Mom's Funeral

Seattle, USA
March 2, 2010

Ben couldn't find a cross plain-enough to lay atop Mom's casket. So, Ben went to the house where we grew up. He cut two long branches from the holly tree standing just inside the front gate. Mom loved that holly tree.

Mom wrote poetry. But, Mom never shared anything she wrote while she was still alive. One of her final requests was that, upon her funeral, each of her surviving children recite a poem she selected. It was Alan who read out the only of these that Mom herself had written:

To Zeke, Also 37

"Son of dust, can these bones become people again?"
Ezekiel 37:3
My bones are tickling to be out
free of their thin confining rind of skin.
They are tingling and jangling with excitement,
quivering at the scent of the autumn in the air.

True, spring is the usual time for beginnings, but
bones know their own time; they clock it in their marrow.
Perhaps they mirror star time, since
they are made from the same cosmic particulars

My bones are itching to snap asunder
ripe pulp of muscle, juice of blood
nerve-net fibers and to stand all shiny
star stuff, rendered clean and ready to run.
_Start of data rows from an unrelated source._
(* ===== verification/MemoryStream.v ===== *)
(** * Memory devices for streams

    [serialisation/MemoryStream.cc] (a stream over a caller's fixed buffer) and
    [serialisation/ResizableMemoryStream.cc] (a stream over a [Buffer] that
    grows on demand), with [Buffer::resize] of [io/Buffer.cc] and
    [eckit::round] of [maths/Functions.cc].  Both satisfy the interfaces of
    [Stream], so the properties of the wire format hold for them. *)
From S2P Require Import Prelude Stream StreamItems.

Module MemoryStream.
(** [address_] and [size_] (its length), [position_]. *)
Record t : Type := mk { address_ : list byte; position_ : nat }.

Definition read (length : Z) : M t (Z * list byte) := fun d =>
  let left := zlen (address_ d) - Z.of_nat (position_ d) in
  let size := Z.min left length in
  (Ok (size, take (Z.to_nat size) (drop (position_ d) (address_ d))),
   mk (address_ d) (position_ d + Z.to_nat size)).

Definition write (buffer : list byte) : M t Z := fun d =>
  let left := zlen (address_ d) - Z.of_nat (position_ d) in
  let size := Z.min left (zlen buffer) in
  (Ok size,
   mk (memcpy_at (address_ d) (position_ d) (take (Z.to_nat size) buffer))
      (position_ d + Z.to_nat size)).

Definition rewind (d : t) : t := mk (address_ d) 0.

(** The invariant kept by every method. *)
Definition wf (d : t) : Prop := (position_ d <= length (address_ d))%nat.

#[global] Instance device : StreamDevice t := {| dev_write := write; dev_read := read |}.

Lemma write_wf bs d : wf d -> wf (write bs d).2 /\
  length (address_ (write bs d).2) = length (address_ d).
Proof.
  unfold wf, write, zlen. simpl. intros Hd.
  rewrite length_memcpy_at by (rewrite length_take; lia). lia.
Qed.

Lemma read_wf n d : 0 <= n -> wf d -> wf (read n d).2.
Proof. unfold wf, read, zlen. simpl. lia. Qed.

#[global] Program Instance sink : SinkLaws t := {|
  sink_out d := take (position_ d) (address_ d);
  sink_room d n := (position_ d + n <= length (address_ d))%nat;
|}.
Next Obligation.
  intros [a p] bs Hr. simpl in Hr. unfold dev_write, device, write. simpl.
  replace (Z.min (zlen a - Z.of_nat p) (zlen bs)) with (zlen bs) by zsolve.
  unfold zlen. rewrite Nat2Z.id, firstn_all. eexists. split; [done|]. simpl.
  rewrite take_memcpy_at by lia. split; [done|]. intros m Hm.
  rewrite length_memcpy_at by lia. lia.
Qed.
Next Obligation. simpl. lia. Qed.

(** A source delivers what lies between the position and the end. *)
#[global] Program Instance source : SourceLaws t := {|
  pending d bs := wf d /\ drop (position_ d) (address_ d) = bs;
|}.
Next Obligation.
  intros [a p] n bs Hn [Hwf <-]. unfold wf in *. simpl in *.
  unfold dev_read, device, read. simpl.
  replace (Z.min n (zlen (drop p a))) with (Z.min (zlen a - Z.of_nat p) n).
  2:{ unfold zlen. rewrite length_drop. lia. }
  eexists. split; [done|]. unfold wf, zlen in *. simpl. rewrite drop_drop.
  split; [lia|done].
Qed.
End MemoryStream.

(** [eckit::round] *)
Definition round (x n : Z) : Z := ((x + n - 1) / n) * n.

Lemma round_ge x n : 0 < n -> x <= round x n.
Proof. intros. unfold round. pose proof (Z.div_mod (x + n - 1) n). pose proof (Z.mod_pos_bound (x + n - 1) n). nia. Qed.

(** [eckit::round] on [size_t]. *)
Definition round_size (x n : Z) : Z := wrapU 64 (wrapU 64 (x + n - 1) / n * n).

Module ResizableMemoryStream.
(** [buffer_] and [position_]. *)
Record t : Type := mk { buffer_ : list byte; position_ : nat }.

Section Device.
(** The content of freshly allocated memory is indeterminate. *)
Variable junk : nat -> byte.

Definition fresh (n : nat) : list byte := junk <$> seq 0 n.

(** [Buffer::resize(size, preserveData = true)] *)
Definition resize (size : Z) (b : list byte) : list byte :=
  if negb (size =? zlen b)
  then memcpy_at (fresh (Z.to_nat size)) 0 (take (Z.to_nat size) b)
  else b.

Definition read (length : Z) : M t (Z * list byte) := fun d =>
  let left := zlen (buffer_ d) - Z.of_nat (position_ d) in
  let size := Z.min left length in
  (Ok (size, take (Z.to_nat size) (drop (position_ d) (buffer_ d))),
   mk (buffer_ d) (position_ d + Z.to_nat size)).

Definition write (buffer : list byte) : M t Z := fun d =>
  let len := zlen buffer in
  let left := zlen (buffer_ d) - Z.of_nat (position_ d) in
  let b := if left <? len
           then resize (round (2 * (zlen (buffer_ d) + (len - left))) 64) (buffer_ d)
           else buffer_ d in
  let left := zlen b - Z.of_nat (position_ d) in
  let written := Z.min left len in
  (Ok written,
   mk (memcpy_at b (position_ d) (take (Z.to_nat written) buffer))
      (position_ d + Z.to_nat written)).

Definition rewind (d : t) : t := mk (buffer_ d) 0.

Definition wf (d : t) : Prop := (position_ d <= length (buffer_ d))%nat.

Definition device : StreamDevice t := {| dev_write := write; dev_read := read |}.

Lemma resize_prefix size b :
  zlen b <= size -> zlen (resize size b) = size /\ take (length b) (resize size b) = b.
Proof.
  intros Hs. unfold resize. destruct (Z.eqb_spec size (zlen b)) as [->|Hne]; simpl.
  { split; [done|apply firstn_all]. }
  unfold zlen in *. rewrite (take_ge b) by lia. unfold memcpy_at, fresh. simpl. split.
  - rewrite length_app, length_drop, length_fmap, length_seq. lia.
  - by rewrite take_app_length.
Qed.

(** Growing makes room for [len] bytes at the position. *)
Lemma grow_spec d len :
  wf d -> 0 <= len ->
  let left := zlen (buffer_ d) - Z.of_nat (position_ d) in
  let b := if left <? len
           then resize (round (2 * (zlen (buffer_ d) + (len - left))) 64) (buffer_ d)
           else buffer_ d in
  Z.of_nat (position_ d) + len <= zlen b /\ take (position_ d) b = take (position_ d) (buffer_ d).
Proof.
  intros Hwf Hlen left b. subst left b. unfold wf in Hwf.
  destruct (Z.ltb_spec (zlen (buffer_ d) - Z.of_nat (position_ d)) len) as [Hl|Hl];
    [|split; [lia|done]].
  set (size := round _ _). assert (Hs : 2 * (Z.of_nat (position_ d) + len) <= size).
  { etransitivity; [|by apply round_ge]. lia. }
  destruct (resize_prefix size (buffer_ d)) as [Hz Ht]; [unfold zlen in *; lia|].
  split; [lia|]. rewrite <- Ht at 2. rewrite take_take. f_equal. lia.
Qed.

#[local] Existing Instance device.

#[export] Program Instance sink : SinkLaws t := {|
  sink_out d := take (position_ d) (buffer_ d);
  sink_room d n := wf d;
|}.
Next Obligation.
  intros [b p] bs Hr. unfold dev_write, device, write. cbn [buffer_ position_].
  destruct (grow_spec (mk b p) (zlen bs) Hr (zlen_nonneg bs)) as [Hb Ht].
  cbn [buffer_ position_] in Hb, Ht. set (b' := if _ <? _ then _ else _) in *.
  replace (Z.min (zlen b' - Z.of_nat p) (zlen bs)) with (zlen bs) by lia.
  unfold zlen in *. rewrite Nat2Z.id, firstn_all. eexists. split; [done|]. simpl.
  rewrite take_memcpy_at by lia. rewrite Ht. split; [done|]. intros _ _.
  unfold wf. simpl. rewrite length_memcpy_at by lia. lia.
Qed.
Next Obligation. done. Qed.

#[export] Program Instance source : SourceLaws t := {|
  pending d bs := wf d /\ drop (position_ d) (buffer_ d) = bs;
|}.
Next Obligation.
  intros [a p] n bs Hn [Hwf <-]. unfold wf in *. simpl in *.
  unfold dev_read, device, read. simpl.
  replace (Z.min n (zlen (drop p a))) with (Z.min (zlen a - Z.of_nat p) n).
  2:{ unfold zlen. rewrite length_drop. lia. }
  eexists. split; [done|]. unfold wf, zlen in *. simpl. rewrite drop_drop.
  split; [lia|done].
Qed.
End Device.
End ResizableMemoryStream.

(** ** Properties *)

(** C1. Round trip through a fixed memory buffer: any sequence of values of the types of
    the format, texts and blobs shorter than 4 GiB and large blobs shorter than [2^63]
    bytes, with any number of objects closed in between, is written without error into a
    buffer that is large enough, and after a rewind the matching sequence of reads returns
    them: a [long] or [unsigned long] reduced to 32 bits, and every other value as it was. *)
Theorem memory_roundtrip (ts : list token) (buf : list byte) (fuel : nat) :
  forallb token_typed ts = true ->
  (length (enc_tokens ts) <= length buf)%nat ->
  (length ts < fuel)%nat ->
  exists s' s'',
    write_tokens ts (Stream_init (MemoryStream.mk buf 0)) = (Ok tt, s') /\
    writeCount_ s' = zlen (enc_tokens ts) /\
    read_items fuel (kind_of <$> items ts) (Stream_init (MemoryStream.rewind (device s')))
      = (Ok (carried <$> items ts), s'') /\
    (forallb token_ok ts = true -> carried <$> items ts = items ts).
Proof.
  intros Hty Hb Hf. pose proof (carried_tokens_ok ts Hty) as Hok. rewrite <- carried_enc_tokens in *.
  destruct (emits_tokens _ Hok (Stream_init (MemoryStream.mk buf 0))) as (d' & E & O & _); [done|].
  eexists. destruct (read_items_tokens fuel (carried_token <$> ts) 0 (Stream_init (MemoryStream.rewind d'))
    (drop (MemoryStream.position_ d') (MemoryStream.address_ d'))) as (d'' & k & R & _); [done|rewrite length_fmap; lia|done| |].
  { simpl. split; [unfold MemoryStream.wf; simpl; lia|]. simpl in O. by rewrite <- O, take_drop. }
  rewrite carried_tokens in E. rewrite carried_items in R.
  assert (Ek : kind_of <$> (carried <$> items ts) = kind_of <$> items ts) by (rewrite <- list_fmap_compose; apply list_fmap_ext; intros ? i _; apply carried_kind).
  rewrite Ek in R. eexists. split_and!; [exact E|done|exact R|apply carried_items_id].
Qed.

Lemma memory_roundtrip_witness :
  let ts := [TItem (IInt (-7)); TEndObject; TEndObject; TItem (IString (str "abc")); TItem (ILong (-9)); TItem (ILong (2 ^ 32 + 5));
             TItem (ILongLong (-5000000000)); TEndObject] in
  exists s' s'',
    write_tokens ts (Stream_init (MemoryStream.mk (replicate 50 x00) 0)) = (Ok tt, s') /\
    writeCount_ s' = zlen (enc_tokens ts) /\
    read_items 10 (kind_of <$> items ts) (Stream_init (MemoryStream.rewind (device s')))
      = (Ok [IInt (-7); IString (str "abc"); ILong (-9); ILong 5; ILongLong (-5000000000)], s'').
Proof.
  intros ts. destruct (memory_roundtrip ts (replicate 50 x00) 10) as (s' & s'' & E & Hc & R & _); [reflexivity|vm_compute; lia|simpl; lia|].
  exists s', s''. split; [exact E|]. split; [exact Hc|exact R].
Defined.

(** Round trip through a growing buffer: whatever the initial size of the
    buffer and whatever fresh memory contains, writing never fails and reading
    back from the start returns the values. *)
Theorem resizable_roundtrip (junk : nat -> byte) (ts : list token) (buf : list byte) (fuel : nat) :
  forallb token_ok ts = true ->
  (length ts < fuel)%nat ->
  exists s' s'',
    @write_tokens _ (ResizableMemoryStream.device junk) ts
       (Stream_init (ResizableMemoryStream.mk buf 0)) = (Ok tt, s') /\
    @read_items _ (ResizableMemoryStream.device junk) fuel (kind_of <$> items ts)
       (Stream_init (ResizableMemoryStream.rewind (device s'))) = (Ok (items ts), s'').
Proof.
  intros Hok Hf. pose (ResizableMemoryStream.device junk) as dev.
  pose (ResizableMemoryStream.sink junk) as snk. pose (ResizableMemoryStream.source junk) as src.
  destruct (emits_tokens ts Hok (Stream_init (ResizableMemoryStream.mk buf 0))) as (d' & E & O & R).
  { unfold sink_room; simpl. unfold ResizableMemoryStream.wf. simpl. lia. }
  eexists. destruct (read_items_tokens fuel ts 0 (Stream_init (ResizableMemoryStream.rewind d'))
    (drop (ResizableMemoryStream.position_ d') (ResizableMemoryStream.buffer_ d')))
    as (d'' & k & R' & _); [done|lia|done| |].
  { simpl. split; [unfold ResizableMemoryStream.wf; simpl; lia|]. simpl in O. by rewrite <- O, take_drop. }
  eexists. split; [exact E|exact R'].
Qed.

Lemma resizable_roundtrip_witness :
  let ts := [TItem (IString (str "growing")); TEndObject; TItem (IDouble 4614253070214989087)] in
  exists s' s'',
    @write_tokens _ (ResizableMemoryStream.device (fun _ => x2a)) ts
       (Stream_init (ResizableMemoryStream.mk [] 0)) = (Ok tt, s') /\
    @read_items _ (ResizableMemoryStream.device (fun _ => x2a)) 4 (kind_of <$> items ts)
       (Stream_init (ResizableMemoryStream.rewind (device s'))) = (Ok (items ts), s'').
Proof. apply resizable_roundtrip; [reflexivity|simpl; lia]. Defined.

(** ** Concrete instances of the stream properties *)

Lemma truncated_value_throws_witness :
  exists e s', read_item 2 KInt (Stream_init (MemoryStream.mk [x05; x00; x00] 0)) = (Throw e, s') /\
    (e = ReadError \/ e = BadTag).
Proof.
  apply (truncated_value_throws 2 0 (IInt 7) _ [x05; x00; x00]); [reflexivity|lia|reflexivity| | |].
  - simpl. split; [unfold MemoryStream.wf; simpl; lia|reflexivity].
  - exists [x00; x07]. reflexivity.
  - discriminate.
Defined.

Lemma wrong_type_bad_tag_witness :
  exists s', read_item 3 KDouble (Stream_init (MemoryStream.mk (x02 :: enc (IString (str "hi"))) 0))
    = (Throw BadTag, s').
Proof.
  apply (wrong_type_bad_tag 3 1 KDouble (IString (str "hi")) _ []); [reflexivity|discriminate|lia|reflexivity|].
  simpl. split; [unfold MemoryStream.wf; simpl; lia|reflexivity].
Defined.

Lemma remote_exception_rethrown_witness :
  exists d', read_item 3 KBool (Stream_init (MemoryStream.mk (enc_exception (str "boom") ++ [x02]) 0))
    = (Throw (RemoteException (str "boom")), mkStream tag_zero 0 d') /\ pending d' [x02].
Proof.
  apply (remote_exception_rethrown (W := MemoryStream.t) 3 0 KBool (str "boom")
           (Stream_init (MemoryStream.mk (enc_exception (str "boom") ++ [x02]) 0)) [x02]);
    [reflexivity|lia|reflexivity|].
  simpl. split; [unfold MemoryStream.wf; simpl; lia|reflexivity].
Defined.

Lemma peek_transparent_witness :
  let s := Stream_init (MemoryStream.mk [x02; x05] 0) in
  (endObjectFound ;; nextTag) s = nextTag s /\
  (exists s', endObjectFound s = (Ok true, s')) /\
  (exists d', pending d' [x05] /\ skipEndObject s = (Ok tt, mkStream tag_zero 0 d')).
Proof.
  apply (peek_transparent (Stream_init (MemoryStream.mk [x02; x05] 0)) tag_end_obj [x05]);
    [right; left; reflexivity|reflexivity|].
  simpl. split; [unfold MemoryStream.wf; simpl; lia|reflexivity].
Defined.

(** A full buffer: when fewer bytes than requested are left, [putBytes]
    throws [WriteError]; the buffer keeps its size, what was written before stays
    intact, and no byte is stored outside the buffer. *)
Theorem memory_overflow_throws (s : stream MemoryStream.t) (bs : list byte) :
  MemoryStream.wf (device s) ->
  (length (MemoryStream.address_ (device s)) < MemoryStream.position_ (device s) + length bs)%nat ->
  exists d', putBytes bs s = (Throw WriteError, mkStream (lastTag_ s) (writeCount_ s + zlen bs) d') /\
    MemoryStream.wf d' /\
    length (MemoryStream.address_ d') = length (MemoryStream.address_ (device s)) /\
    take (MemoryStream.position_ (device s)) (MemoryStream.address_ d')
      = take (MemoryStream.position_ (device s)) (MemoryStream.address_ (device s)).
Proof.
  destruct s as [t c [a p]]. unfold MemoryStream.wf. simpl. intros Hwf Hr.
  unfold putBytes, mbind, M_bind, modifyM, onDevice, dev_write. simpl.
  destruct (Z.eqb_spec (Z.min (zlen a - Z.of_nat p) (zlen bs)) (zlen bs)); [unfold zlen in *; lia|].
  eexists. split; [done|]. simpl. unfold zlen.
  rewrite length_memcpy_at by (rewrite length_take; lia). split_and!; [lia|done|].
  unfold memcpy_at. rewrite take_app_le by (rewrite length_take; lia). rewrite take_take. f_equal. lia.
Qed.

Lemma memory_overflow_throws_witness :
  let s := Stream_init (MemoryStream.mk [x01; x02] 1) in
  exists d', putBytes [xaa; xbb] s = (Throw WriteError, mkStream tag_zero 2 d') /\
    MemoryStream.wf d' /\ length (MemoryStream.address_ d') = 2%nat /\
    take 1 (MemoryStream.address_ d') = [x01].
Proof.
  apply (memory_overflow_throws (Stream_init (MemoryStream.mk [x01; x02] 1)) [xaa; xbb]).
  - unfold MemoryStream.wf. simpl. lia.
  - simpl. lia.
Defined.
Someone has set the alarm and left it ringing,
just in time for a divergent genesis.
It's half-past restoration now and the bones
are poised, punctual, eager to participate.

My bones are aching to slither themselves separate
and go walking in the night; to feel the wind whisper
featherlight between their joints and to roll with
a rollicking rattle-clack down desert streets.

Watch out! See them come? Poking through now:
here a scapula, there a patella and
by God, that's the rib spokes, sure!
They've shed at last that reptilian peeling;

they are full of
life, ready to dance
and to grin an ultimate Cheshire grin,
in the manner of all such skeletons.